Australia’s pace-bowling depth is often talked about, and for good reason, but right now it is being tested. The list of injuries and absentees around the limited-overs tour of the UK has become a lengthy one.
“A lot of our priorities will be geared around that,” Andrew McDonald, Australia’s coach, told SEN last week. “You’ll see that unfold with the management of our players. We’ll be very pointed around who does what in terms of [Sheffield] Shield cricket coming into the summer to make sure that they are ready for that first Test match.”
Starc will be part of the ODI series in England but will be carefully managed through the matches. Cummins has remained at home to work on strength and conditioning. It would be a surprise if Hazlewood played more than three of the one-dayers with the series taking place across just 11 days, although the washed out game in Manchester allowed for some extra downtime.

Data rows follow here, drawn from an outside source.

Lemma execute_step_holds pre id s preview receipt :
  approval_due plan opts pre id s preview ->
  let g := pre ++ [mkEvent _ (ApproveTx id) (Ok receipt)] in
  holds (history (allowed plan opts)) (fun g' _ => g `prefix_of` g') g (execute_step_checked opts id s receipt).
Proof.
  intros Hdue g. unfold execute_step_checked. apply holds_bind, holds_perform.
  { exists s, preview, pre. by split_and!. }
  intros [lines reply]. cbn [next history]. apply holds_bind, printed.
  { apply only_for_each. intros line. by apply only_call. }
  intros g1 _ H1. assert (Hg : g `prefix_of` g1) by (etrans; [|exact H1]; by apply prefix_app_r).
  destruct reply as [r|e]; [|by hgo]. apply holds_bind, printed.
  { destruct (opt_json opts); [by apply only_call|apply only_prints]. }
  intros g2 _ H2. hgo. by etrans.
Qed.

Lemma run_step_holds g n s :
  opt_dry_run opts = false -> plan_settled g -> s ∈ steps plan ->
  holds (history (allowed plan opts)) (fun g' _ => g `prefix_of` g') g (run_step opts n s).
Proof.
  intros Hd Hs Hin. unfold run_step. hgo. destruct x as [[id preview]|err]; [|hgo; by apply prefix_app_r].
  destruct (opt_skip_approval opts && _) eqn:Em; [hgo; by apply prefix_app_r|].
  destruct (negb (daemon_risk_within_approved _ _)) eqn:Er; [hgo; by apply prefix_app_r|].
  apply negb_false_iff in Er. apply holds_bind.
  assert (Hshow : forall (P : list cevent -> Omissions -> Prop),
    (forall view, (is_none view = true -> step_shown opts s preview) -> P (g ++ previewed opts s id preview) view) ->
    holds (history (allowed plan opts)) P
      (g ++ [mkEvent _ (PreviewDeclaring (step_action_name s) (step_params s) (opt_skip_approval opts)) (Ok (id, preview))])
      (show_step opts s preview)).
  { intros P HP. unfold show_step, previewed, step_shown in *.
    pose proof (step_view_whole (step_action_name s) preview) as Hw.
    destruct (step_header_text (step_action_name s) preview) as [t om] eqn:Et. cbn [fst snd] in HP, Hw.
    destruct (opt_json opts); hgo; destruct x; rewrite <-app_assoc; apply HP; auto. }
  apply Hshow. intros view Hview. unfold try_then. apply holds_bind.
  eapply holds_mono; [|by apply (step_gate_holds _ g s preview view)].
  cbn beta. intros g' [[]|e] [Hpre Hok]; [|hgo; etrans; [|exact Hpre]; by apply prefix_app_r].
  destruct (Hok eq_refl) as (answers & -> & Hc).
  assert (Hdue : approval_due plan opts ((g ++ previewed opts s id preview) ++ answers) id s preview).
  { exists g, answers. split_and!; [by rewrite <-app_assoc|done..| |done].
    intros Hk. rewrite Hk in Em. cbn in Em. apply negb_false_iff in Em.
    unfold unattended_marker_present in Em. apply existsb_exists in Em as (w & Hw & E).
    apply String.eqb_eq in E as ->. by apply list_elem_of_In. }
  apply holds_bind, holds_perform; [by exists s, preview|]. intros [receipt|e]; cbn [next history].
  - eapply holds_mono; [|by apply (execute_step_holds _ id s preview receipt Hdue)].
    cbn beta. intros g2 _ H2. etrans; [|exact H2]. rewrite <-!app_assoc. by apply prefix_app_r.
  - hgo. rewrite <-!app_assoc. by apply prefix_app_r.
Qed.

“There aren’t many breaks in the calendar unless you manufacture one,” Cummins said last month about missing the England tour. “The medical staff and coaches and everyone thought this is a good opportunity to have a month or so off bowling for my body, and then build up and hopefully be in as good a position as possible for the five Tests.”
The lengthy list of injuries around Australia’s pace bowlers is a reminder both of the incredible resilience of Cummins, Starc and more recently Hazlewood but also that it would not take much for best-laid plans to unravel. Aided by none of the Tests going five days last season, they played throughout against Pakistan, West Indies and New Zealand having also featured throughout the ODI World Cup, barring the one game Starc was rested for.
Cummins has missed just one Test through injury since 2018; the others have been due to Covid and compassionate leave. Starc missed three in a row against South Africa and India in early 2023 due to a finger injury and was left out of the first Ashes Test at Edgbaston, but has been almost as durable, often bowling through the pain of various injuries. Hazlewood, meanwhile, has emerged from a two-year period between 2021-2023 where he played just three Tests to keep himself on the park throughout except for being rested at Headingley in last year’s Ashes.
Even the first reserve, Boland, who boasts a home Test average of 12.21, had expected an opening to emerge somewhere last season. “I was expecting to play at some stage,” he told cricket.com.au. “The coaches and selectors were saying, ‘You’ll probably get a go at some stage, so be ready’.
“It’s hard, especially when my mindset is ‘It’s seven Tests, I’ll get a crack at some stage’. But [the big three] are just so resilient and they kept bowling teams out quickly, that they just don’t need that much of a break.”
At the moment, the injuries have been a disappointment for those involved in the England tour, and a juggling action for the selectors to fill the gaps, rather than an imminent concern for the India series. But that much-vaunted depth in Australia’s bowling stocks may yet be face a defining summer.